Segment Start: GIVEN RECORDS

Lemma drop_space_current i k k' : drop_space i k = Ret k' -> current k' = current k.
Proof.
  unfold drop_space. intros (t & _ & Hk)%bind_Ret. destruct (cr3 t =? 0); [by injection Hk as <-|].
  apply bind_Ret in Hk as (k1 & Hk & [= <-]). by apply mem_do_current in Hk as [Hc _].
Qed.

Lemma enter_handler_current i s h k k' : enter_handler i s h k = Ret k' -> current k' = current k.
Proof.
  unfold enter_handler.
  intros (t & _ & (sp & _ & (k1 & [H1 _]%mem_do_current & (sp' & _ & (k2 & [H2 _]%mem_do_current
    & [= <-])%bind_Ret)%bind_Ret)%bind_Ret)%bind_Ret)%bind_Ret. cbn. congruence.
Qed.

Lemma deliver_loop_current fuel i d k b k' : deliver_loop fuel i d k = Ret (b, k') -> current k' = current k.
Proof.
  revert d k. induction fuel as [|fuel IH]; intros d k; cbn [deliver_loop]; [by intros [= _ <-]|].
  destruct (d =? 0); [by intros [= _ <-]|]. intros (t & _ & (h & _ & Hk)%bind_Ret)%bind_Ret.
  destruct (h =? SIG_IGN); [by eapply IH|]. destruct (h =? SIG_DFL).
  - destruct (_ || _); [by eapply IH|]. by injection Hk as _ <-.
  - apply bind_Ret in Hk as (k1 & Hk & [= _ <-]). by eapply enter_handler_current.
Qed.

Lemma dispatch_current i k r k' : dispatch run_user i k = Ret (r, k') -> current k' = i.
Proof using user_keeps_current.
  unfold dispatch. intros (t & _ & ([killed k1] & Hd & Hk)%bind_Ret)%bind_Ret.
  assert (current k1 = i) as Hc.
  { destruct (pending_signals t =? 0); [by injection Hd as _ <-|].
    unfold deliver_pending_signals in Hd. apply bind_Ret in Hd as (u & _ & Hd).
    destruct (deliverable u =? 0); [by injection Hd as _ <-|].
    by apply deliver_loop_current in Hd. }
  destruct killed.
  - apply bind_Ret in Hk as (k2 & H2%drop_space_current & (u & _ & [= _ <-])%bind_Ret). congruence.
  - apply bind_Ret in Hk as ([code k2] & H2 & Ha). assert (current k2 = i) as Hc2.
    { unfold run_task in H2. apply bind_Ret in H2 as (u & _ & H2).
      destruct (first_run u); apply user_keeps_current in H2; cbn in H2; congruence. }
    unfold after_run in Ha. destruct (code =? EXIT_PREEMPTED); [by injection Ha as _ <-|].
    destruct (code =? EXIT_SLEEPING); [by injection Ha as _ <-|].
    apply bind_Ret in Ha as (u & _ & (k3 & H3%drop_space_current & [= _ <-])%bind_Ret).
    destruct (parent_pid u =? 0); cbn in *; congruence.
Qed.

Segment End: GIVEN RECORDS

**WHAT THIS TASK INVOLVES:** Within the data above, the span starting at the line containing "Proof using user_keeps_current." and ending at the line containing "- apply bind_Ret in Hk as (k2" is to be retyped exactly, with no other lines.

**SOLUTION TO THIS TASK:**
Proof using user_keeps_current.
  unfold dispatch. intros (t & _ & ([killed k1] & Hd & Hk)%bind_Ret)%bind_Ret.
  assert (current k1 = i) as Hc.
  { destruct (pending_signals t =? 0); [by injection Hd as _ <-|].
    unfold deliver_pending_signals in Hd. apply bind_Ret in Hd as (u & _ & Hd).
    destruct (deliverable u =? 0); [by injection Hd as _ <-|].
    by apply deliver_loop_current in Hd. }
  destruct killed.
  - apply bind_Ret in Hk as (k2 & H2%drop_space_current & (u & _ & [= _ <-])%bind_Ret). congruence.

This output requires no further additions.